15 Temmuz 2016, Türkiye’de bilhassa siyasi yapının yenilenmesi ve ülke yönetiminde köklü değişiklik açısından bir milattır. Bunun da en önemli işareti, Başkanlık Sistemine geçiş çalışmalarıdır.
Başbakan Yıldırım ile MHP Genel Başkanı Bahçeli’nin geçen hafta yaptıkları görüşmede bu yönde büyük ilerleme sağlandı. Sayın Başbakan, “Bu konuda MHP ile beraber anayasa değişikliği yapacağız ve Başkanlık Sistemini hayata geçireceğiz. Önce Meclis’e götüreceğiz, sonra sahibine götüreceğiz” dedi.
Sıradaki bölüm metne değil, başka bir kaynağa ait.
(** * Vital-Sense-AI: the conversation-to-feedback pipeline

    A shallow embedding of the Python sources

    - [feedback_analyzer.py]  (class [FeedbackAnalyzer]),
    - [conversation.py]       (class [ConversationManager]),
    - [llm_client.py]         (classes [MockProvider] and [LLMClient]),
    - [app.py]                (the routes [start_conversational_session],
                               [send_message], [end_conversational_session]
                               and the helper the last two share),
    - [prompts.py]            ([get_user_message]),
    - [storage.py]            (class [FeedbackStorage]),
    - [conversational_assistant.py] (class [ConversationalAssistant]),

    followed by the properties stated about them.

    Conventions of the embedding.

    - A Python [str] is a [string]; a character is a code point below 256
      (the Latin-1 range), so the whitespace and lower-casing tables below
      are Python's tables restricted to that range.
    - A Python [int] is a [Z]; a [float] is a [spec_float] (IEEE 754
      binary64 is [prec = 53], [emax = 1024]).
    - A [dict] with string keys is a [gmap string _]; a [list] is a [list].
    - A raised exception is the [Raise] case of [result]; [try]/[except]
      is a [match] on it.
    - [datetime.now()] is an argument of the operation that reads it, one
      argument per reading; [random.choice] takes its draw as an argument.
    - [print] and [time.sleep] have no counterpart. *)

From Stdlib Require Import ZArith NArith Ascii String List Lia Bool.
From Stdlib Require Import Floats.SpecFloat.
From stdpp Require Import base option list gmap strings pretty.

Set Warnings "-register-all".
Local Open Scope Z_scope.

(* ================================================================= *)
(** * Python string built-ins *)

Module PyStr.

(** [str.isspace] on one character: TAB..CR, FS..US, SPACE, NEL, NBSP. *)
Definition isspace (c : ascii) : bool :=
  let n := N_of_ascii c in
  (((9 <=? n) && (n <=? 13)) || ((28 <=? n) && (n <=? 32))
   || (n =? 133) || (n =? 160))%N.

(** [str.lower] on one character: A-Z and the accented capitals
    0xC0-0xDE (the multiplication sign 0xD7 apart) move up by 32. *)
Definition lower_char (c : ascii) : ascii :=
  let n := N_of_ascii c in
  if (((65 <=? n) && (n <=? 90))
      || ((192 <=? n) && (n <=? 222) && negb (n =? 215)))%N
  then ascii_of_N (n + 32) else c.

Fixpoint lower (s : string) : string :=
  match s with
  | EmptyString => EmptyString
  | String c r => String (lower_char c) (lower r)
  end.

(** Truth value of a string: [bool(s)]. *)
Definition truthy (s : string) : bool :=
  match s with EmptyString => false | String _ _ => true end.

Fixpoint lstrip (s : string) : string :=
  match s with
  | EmptyString => EmptyString
  | String c r => if isspace c then lstrip r else s
  end.

Fixpoint rstrip (s : string) : string :=
  match s with
  | EmptyString => EmptyString
  | String c r =>
      let r' := rstrip r in
      if negb (truthy r') && isspace c then EmptyString else String c r'
  end.

(** [s.strip()] *)
Definition strip (s : string) : string := rstrip (lstrip s).

(** Puts a word in front of a list of words unless it is empty. *)
Definition cons_word (w : string) (ws : list string) : list string :=
  if truthy w then w :: ws else ws.

(** The run of non-blank characters that starts at the head of [s]
    (empty when [s] starts with a blank) and the words after it. *)
Fixpoint words_from (s : string) : string * list string :=
  match s with
  | EmptyString => (EmptyString, [])
  | String c r =>
      let '(w, ws) := words_from r in
      if isspace c then (EmptyString, cons_word w ws) else (String c w, ws)
  end.

(** [s.split()]: the maximal runs of non-blank characters. *)
Definition split_ws (s : string) : list string :=
  let '(w, ws) := words_from s in cons_word w ws.

(** The piece before the first [d] and the pieces after it. *)
Fixpoint pieces_from (d : ascii) (s : string) : string * list string :=
  match s with
  | EmptyString => (EmptyString, [])
  | String c r =>
      let '(p, ps) := pieces_from d r in
      if Ascii.eqb c d then (EmptyString, p :: ps) else (String c p, ps)
  end.

(** [s.split(d)] for a one-character separator: never an empty list. *)
Definition split_on (d : ascii) (s : string) : list string :=
  let '(p, ps) := pieces_from d s in p :: ps.

(** [sep.join(ws)] *)
Fixpoint join (sep : string) (ws : list string) : string :=
  match ws with
  | [] => EmptyString
  | [w] => w
  | w :: rest => w +:+ sep +:+ join sep rest
  end.

(** [w in s]: [w] occurs in [s] as a substring. *)
Fixpoint contains (w s : string) : bool :=
  String.prefix w s
  || match s with
     | EmptyString => false
     | String _ r => contains w r
     end.

(** [any(w in s for w in ws)] *)
Definition any_in (ws : list string) (s : string) : bool :=
  existsb (fun w => contains w s) ws.

(** [s.startswith(p)] and [s.endswith(p)] *)
Definition startswith (p s : string) : bool := String.prefix p s.

Definition endswith (p s : string) : bool :=
  String.prefix (String.rev p) (String.rev s).

(** [s[n:]] and [s[:-n]] for a non-negative literal [n]. *)
Fixpoint drop_front (n : nat) (s : string) : string :=
  match n, s with
  | O, _ => s
  | S _, EmptyString => EmptyString
  | S n', String _ r => drop_front n' r
  end.

Definition drop_back (n : nat) (s : string) : string :=
  String.rev (drop_front n (String.rev s)).

(** A word: not empty, and no blank in it. *)
Fixpoint no_blank (s : string) : Prop :=
  match s with
  | EmptyString => True
  | String c r => isspace c = false /\ no_blank r
  end.

Definition word (w : string) : Prop := w ≠ "" /\ no_blank w.

(** [" ".join(s.strip().split())], the cleaning done by [clean_text]. *)
Definition squeeze (s : string) : string := join " " (split_ws (strip s)).

(** [s.split(sep)] for a separator of one character or more: the pieces
    between the occurrences of [sep], found from left to right and not
    overlapping. [skip] counts the characters of the occurrence just
    found that are still to be passed over; [cur] is the piece being
    read. *)
Fixpoint split_from (sep : string) (skip : nat) (cur s : string)
  : list string :=
  match s with
  | EmptyString => [cur]
  | String c r =>
      match skip with
      | S k => split_from sep k cur r
      | O =>
          if String.prefix sep s
          then cur :: split_from sep (String.length sep - 1) EmptyString r
          else split_from sep 0 (cur +:+ String c EmptyString) r
      end
  end.

Definition split_str (sep s : string) : list string :=
  split_from sep 0 EmptyString s.

End PyStr.

(* ================================================================= *)
(** * Python values, exceptions and numeric conversions *)

(** The values a decoded JSON document, a request body or a model reply
    can hold. *)
Inductive pyval : Type :=
| PNone
| PBool (b : bool)
| PInt (z : Z)
| PFloat (f : spec_float)
| PStr (s : string)
| PList (l : list pyval)
| PDict (d : gmap string pyval).

(** The exception classes the modelled code raises or catches.
    [JSONDecodeError] is a subclass of [ValueError]; [Exception_ msg] is
    a plain [Exception(msg)]. All of them are instances of [Exception]. *)
Inductive exn : Type :=
| ValueError
| TypeError
| OverflowError
| AttributeError
| JSONDecodeError
| KeyError
| Exception_ (msg : string).

Inductive result (A : Type) : Type :=
| Ok (a : A)
| Raise (e : exn).

Arguments Ok {A} a.
Arguments Raise {A} e.

#[global] Instance result_ret : MRet result := fun A a => Ok a.

#[global] Instance result_bind : MBind result := fun A B f m =>
  match m with
  | Ok a => f a
  | Raise e => Raise e
  end.

(** [isinstance(e, (ValueError, TypeError))] *)
Definition is_value_or_type_error (e : exn) : bool :=
  match e with
  | ValueError | JSONDecodeError | TypeError => true
  | _ => false
  end.

Definition float_one : spec_float := S754_finite false 4503599627370496 (-52).

(** [float(n)] for an [int]: rounding to the nearest binary64, ties to
    even; a value beyond the largest finite float is an [OverflowError]. *)
Definition float_of_int (n : Z) : result spec_float :=
  match binary_normalize 53 1024 n 0 false with
  | S754_infinity _ => Raise OverflowError
  | f => Ok f
  end.

(** [int(f)] for a [float]: truncation toward zero; a NaN is a
    [ValueError], an infinity an [OverflowError]. *)
Definition int_of_float (f : spec_float) : result Z :=
  match f with
  | S754_nan => Raise ValueError
  | S754_infinity _ => Raise OverflowError
  | S754_zero _ => Ok 0
  | S754_finite s m e =>
      let mag := if 0 <=? e then Z.pos m * 2 ^ e else Z.pos m / 2 ^ (- e) in
      Ok (if s then - mag else mag)
  end.

(** [sys.get_int_max_str_digits()]: the interpreter's limit on the
    number of digits of an [int] it converts to or from decimal text.
    The program leaves it at its default. *)
Definition int_max_str_digits : Z := 4300.

(** The least magnitude with more digits than the limit. *)
Definition str_digits_bound : Z := 10 ^ int_max_str_digits.

(** [str(n)] for an [int]: its decimal form, or a [ValueError] when it
    has more digits, the sign apart, than the limit. *)
Definition str_of_int (n : Z) : result string :=
  if bool_decide (str_digits_bound <= Z.abs n)
  then Raise ValueError
  else Ok (pretty n).

(* ================================================================= *)
(** * feedback_analyzer.py *)

Module FeedbackAnalyzer.
Import PyStr.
Sayın Bahçeli de “İnanıyorum ki ülke ve millet hayrına güzel gelişmelere vesile olacaktır” açıklamasını yaptı. Dün de Bakanlar Kurulu toplantısından sonra Sayın Numan Kurtulmuş; “MHP ile görüşmeler sürüyor. 330’u bulduğumuz anda Meclis’e getireceğiz” dedi.
Bu yerli/milli mutabakatın, MHP’nin duruşuna, ilkelerine, ülküsüne ters bir ruhu, MHP tabanını rahatsız eden bir çerçevesi olmayacaktır, olamaz. MHP, siyaset üstü bir anlayışla -ki, MHP’ye yakışan da budur- Türkiye’nin önünü açma fırsatını değerlendirmektedir. Neticede referandumda millete gidilecek, kararı millet verecektir.
Başkanlık sistemine en çok karşı olan CHP ve HDP… HDP’nin, Kürt siyasi hareketinin ve PKK’nın korkusunu anlamak zor değil. Başkanlık Sisteminde paralel yapıların hiç şansı olmayacaktır. (Bu arada kökünün kazınacağını iyi bildiği için FETÖ de başkanlık sistemine karşı ve “Erdoğan diktatör olmak istiyor, Türkiye’yi NATO’dan çıkarmak istiyor” korosunda yerini alıyor.)
CHP’ye gelince, Başkanlık Sisteminde bugünkü siyasi tercihler açısından CHP’nin kazanması ihtimali hiç yok. Ancak Başkanlık, ikili bir sistem getireceği için CHP, HDP oylarına şimdiden talip olmaya başladı. HDP milletvekillerinin tutuklanmasından hareketle CHP’nin, Cumhuriyet’in temel ilkelerini savunuyor görünmesine rağmen bölücü terörü destekleyenlere sahip çıkması bir intihar girişimine benziyor. Çünkü CHP tabanı bu konuda asla parti yönetimi gibi düşünmüyor.
HDP milletvekillerinin terörist tabutlarını omuzlamaları, polisimizi tokatlamaları, devlete meydan okumaları CHP tabanını, en az AK Parti ve MHP tabanı kadar rahatsız ediyordur.
Ancak Kılıçdaroğlu yönetimi, siyasi hayatı eriyen HDP oylarına, Kürt siyasi hareketinin oy tabanına göz dikmenin dışında, bugün CHP için bir çıkış yolu da görmüyor. Belli mi olur, bakarsınız CHP ile HDP, birleşmenin yollarını da ararlar… Cumhuriyeti kurmakla övünen partinin girdiği çıkmaz sokağı görüyor musunuz?
Başkanlık Sistemi yolunda AK Parti ve MHP’nin omuz omuza vermesi, yola döşenecek mayınları düşündüğümüzde sıkıntılı bir süreci de işaret ediyor.